Instructions for the task - In the entries that follow, the line with "- Services and" opens the range and the line with "truncated one, which" closes it; repeat that range exactly, both lines included.

Data -

(* ===== verification/_CoqProject ===== *)
-Q . S2P
Prelude.v
Tso.v
Libs.v
Instances.v
Subject.v
AuthTable.v
Errors.v
TimeSource.v
Nonce.v
Wire.v
Strategy.v
Interceptor.v
SeedClient.v
Db.v
Paging.v
Articles.v
Drafts.v
Follows.v
Accounts.v
Feeds.v
Events.v
Content.v
Markdown.v
Frontmatter.v
Rpc.v
AccountService.v
ArticleService.v
ReaderServices.v
EventService.v
Rest.v
Gateway.v
Seed.v
Resolver.v
Net.v
Config.v
Writes.v
Policy.v
Server.v
Doors.v
Routes.v
Replay.v
Journey.v
Lockout.v
RpcMetrics.v
Telemetry.v
Main.v
(* ===== verification/Prelude.v ===== *)
(** * headlines: a verification library

    [headlines] is a publishing backend in Rust: accounts publish versioned articles, users
    follow accounts and read feeds, clients record engagement events. Requests are signed;
    a gRPC server and a REST gateway in the same process answer them over Postgres. This
    library models the program from the bytes of an [Authorization] header to the rows of
    the tables, and proves the properties that make it correct.

    ** How the parts fit together

    A signed request reaches the public gRPC listener or the REST gateway ([Doors]). Both ask
    the same strategy ([Strategy]): the canonical string ([Wire]) is checked under the key the
    resolver finds in the database ([Resolver]), the timestamp against the time source
    ([TimeSource]), the nonce against the replay cache ([Nonce]). The layers ([Interceptor])
    put the resulting subject ([Subject]) in front of the table of permissions
    ([AuthTable]), and the method's handler runs ([Server]): the service checks ownership and
    content and calls a repository, which runs SQL statements and transactions ([Db]).
    [Config] is what start-up makes of the configuration, [Main] the rest of the process,
    [Seed] the client that fills a demonstration server through the same listener.

    ** Files and the code they model

    Shared:
    - [Prelude] (this file): results, lists, UTF-8 and ASCII text, decimal and hexadecimal,
      bytes and machine integers, the order on strings;
    - [Libs], [Instances]: the third-party crates as classes of operations with the laws their
      documentation states, and toy implementations for the examples;
    - [Tso], [Errors]: [headlines-core/src/tso.rs], [error.rs], [auth.rs].

    Authentication and authorization ([headlines-auth], [headlines-core]):
    - [TimeSource]: [time/tso.rs], [time/local_clock.rs]; [Nonce]: [nonce.rs];
    - [Wire], [Strategy]: [strategy.rs], [algo/mod.rs], [metrics.rs];
    - [Subject]: [subject.rs], [authorize.rs]; [Interceptor]: [interceptor.rs] and the stacks
      of [main.rs]; [Resolver]: [postgres_resolver.rs], [time/postgres_store.rs];
    - [AuthTable]: [headlines-proto/build.rs] and the annotations in [proto/headlines/v1].

    Storage ([headlines-store], the traits of [headlines-core/src/repo]):
    - [Db]: the schema of [up.sql], statements, transactions, failures, other requests;
    - [Paging]: the cursors of every repository; [Articles], [Drafts], [Follows], [Accounts]
      (accounts, users, keys), [Feeds] (recommendations, follow feed, account stream),
      [Events]: [repo/*.rs], one definition per method.

    Services ([headlines-api/src/services]):
    - [Rpc] (what they share), [Content], [AccountService], [ArticleService],
      [ReaderServices], [EventService]: one definition per handler, over classes that stand
      for the repository traits, instantiated by the repositories above.

    The gateway ([headlines-rest-gateway]): [Rest] (JSON), [Gateway] (handlers, authentication,
    errors), [Routes] (where the handlers are mounted, and where the protocol files say).

    The server binary ([headlines-server]):
    - [Net], [Config]: [config.rs], [cli.rs], [tailscale.rs] and the helpers of [main.rs];
    - [Server]: the methods, their paths and their handlers over Postgres; [Doors]: both
      listeners and the gateway with the state they share, and histories of requests;
    - end to end, over those histories: [Replay] (nothing gets in twice), [Journey] (a
      registered key lets its owner in), [Lockout] (a revoked one lets nobody in);
    - [RpcMetrics]: the layer of [metrics.rs] and the interceptor's counter; [Telemetry]: the
      domain counters of [headlines-api/src/metrics.rs] in their handlers, [observability.rs]
      and the set-up of [metrics.rs]; [Main]: the boot-time seed, the demo commands, the wait
      for the gateway;
    - [SeedClient], [Markdown], [Frontmatter], [Seed]: [seed/*.rs].

    [Writes] and [Policy] are specifications: the writes the services can make, as data with
    the step each makes on the tables, and who may make which.

    ** How the code is read

    Rust's [Result] is [result], an integer type is a [Z] with its wrap-around or saturation
    written out ([as_i32], [as_u64], [sat_mul]), text is a list of Unicode scalar values and
    bytes are lists of [N]. A table is a [gmap] from its primary key to rows; the constraints
    of the schema are the violations a statement reports. A repository or handler is a
    program of the monad [M]: it takes an environment, which says of every step whether it
    fails and with or without its effect, what the clock reads, which id is generated and
    what other requests did in between, and a world, the database with a step counter.
    Theorems that begin "whatever fails" quantify over all environments; "without failures"
    is the hypothesis [quiet]. Transactions are atomic and isolated. Concurrency inside the
    process (callers of the oracle, the replay pipeline, crashes) is a step relation.

    ** What the theorems show

    - Whole server ([Doors] and the files after it): rows of an account or user change only by
      requests signed with a key of its own or of a system, over any history on both doors;
      callers without credentials can only register, where the modes allow it, and who
      registers a key is let in as its owner ([Journey]), until the key is revoked, and then
      no longer ([Lockout]); every RPC keeps the invariants of all
      tables and loses no record; routers and permissions cover the same methods; a server
      booted with a sound configuration lets nothing in twice, through either door
      ([Replay]), and a closed one is read-only for strangers; seeding keeps the invariants
      and happens once; every call is counted once, and the domain counters lie between what
      was replied and what is stored ([Telemetry]); every route is mounted where its method is
      annotated ([Routes]).
    - Authentication: no request is accepted twice, whatever the clock does, unless it is
      recorded when its timestamp is already past the nonce store's horizon; timestamps are strictly increasing under
      every interleaving and across crashes; the canonical string is injective, the header is
      read back as written; a service runs only as the subject the strategy returned, on both
      doors; revoked keys resolve to nobody; the permission table is the annotations.
    - Storage: every operation keeps the invariant of its tables whatever fails, and without
      failures does what an abstract specification says, on every branch; histories are
      append-only, publication of a draft is atomic, deletion is final; walking the pages
      shows every row once and ends; a republisher that follows the stream after changes
      stamped later than its cursor, whatever failed in them, ends with what is served.
    - Services and formats: what is published, recorded or pushed is what is read; validation
      accepts exactly what it documents; batches are all or nothing; strangers learn nothing
      from replies; JSON, errors and Markdown are rendered so that they can be read back.
    - Examples at the end of a file evaluate the definitions; some show what the code does
      where its comments or documents say otherwise.

    ** Bounds and fuel

    Recursion is structural wherever the code's loop is over a list. Elsewhere a definition
    has fuel, and a theorem that enough of it gives the result:
    - walks over pages: a walk that is out of fuel says so ([None]), which is told from one
      that was handed an empty token; as many further pages as there are rows are enough
      ([event_listing_drains], [republisher_catches_up], [pushed_feed_is_served]), and
      [walk_visits_every_row] says exactly how many it takes;
    - the boot of the oracle: one reading of the clock per wait, [new_with_clock_boots] says
      which reading ends it; the wait for the gateway: [wait_for_gateway_returns];
    - the loops of the seed: [event_loop_ends], [dial_ends]; attributes of embedded HTML: one
      more than the text is long; readers of wire bytes: ten bytes of a varint, one more item
      than the message is long ([file_scan_ends]; the scan of a whole set need not end on a
      truncated one, which [truncated_set_never_ends] proves);
    - hexadecimal digits of an escape: six, for a scalar value.

    ** Not modelled, and why

    - What transactions show each other below serialisability (READ COMMITTED inside a
      transaction), leap seconds. Times are kept by Postgres to the microsecond: the clock is
      read at that resolution, and the times a client chooses, those of events and of the
      filters of their listing, pass through [timestamptz]; the time inside a page token is
      compared as written, which for the tokens the server makes is the same;
    - the [updated_at] column of the timestamp row, which nothing reads;
    - code of libraries and generated code: [tonic] and [prost] (decoding of a message is a
      parameter), [tower] plumbing ([poll_ready], clones, pinned futures), axum's matching of
      paths to routes, CORS and decompression, [figment]'s parsing of files and the
      environment, the table macros of [store/src/schema.rs];
    - what the exporters of telemetry do with the counts and spans they are given, and log
      lines; the counters of a call that runs beside another are counted by that other call;
    - the generated OpenAPI document, a constant; the notification service's replies beyond
      [UNIMPLEMENTED], which is all it answers;
    - file-system errors of the seeder and the key files, process signals, task spawning and
      shutdown, the search for [protoc] and its call in the build script. *)

From Stdlib Require Export ZArith Lia.
From stdpp Require Export base numbers strings pretty gmap sorting list.
From Stdlib Require Import Ascii.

Result of the exercise -
    - Services and formats: what is published, recorded or pushed is what is read; validation
      accepts exactly what it documents; batches are all or nothing; strangers learn nothing
      from replies; JSON, errors and Markdown are rendered so that they can be read back.
    - Examples at the end of a file evaluate the definitions; some show what the code does
      where its comments or documents say otherwise.

    ** Bounds and fuel

    Recursion is structural wherever the code's loop is over a list. Elsewhere a definition
    has fuel, and a theorem that enough of it gives the result:
    - walks over pages: a walk that is out of fuel says so ([None]), which is told from one
      that was handed an empty token; as many further pages as there are rows are enough
      ([event_listing_drains], [republisher_catches_up], [pushed_feed_is_served]), and
      [walk_visits_every_row] says exactly how many it takes;
    - the boot of the oracle: one reading of the clock per wait, [new_with_clock_boots] says
      which reading ends it; the wait for the gateway: [wait_for_gateway_returns];
    - the loops of the seed: [event_loop_ends], [dial_ends]; attributes of embedded HTML: one
      more than the text is long; readers of wire bytes: ten bytes of a varint, one more item
      than the message is long ([file_scan_ends]; the scan of a whole set need not end on a
      truncated one, which [truncated_set_never_ends] proves);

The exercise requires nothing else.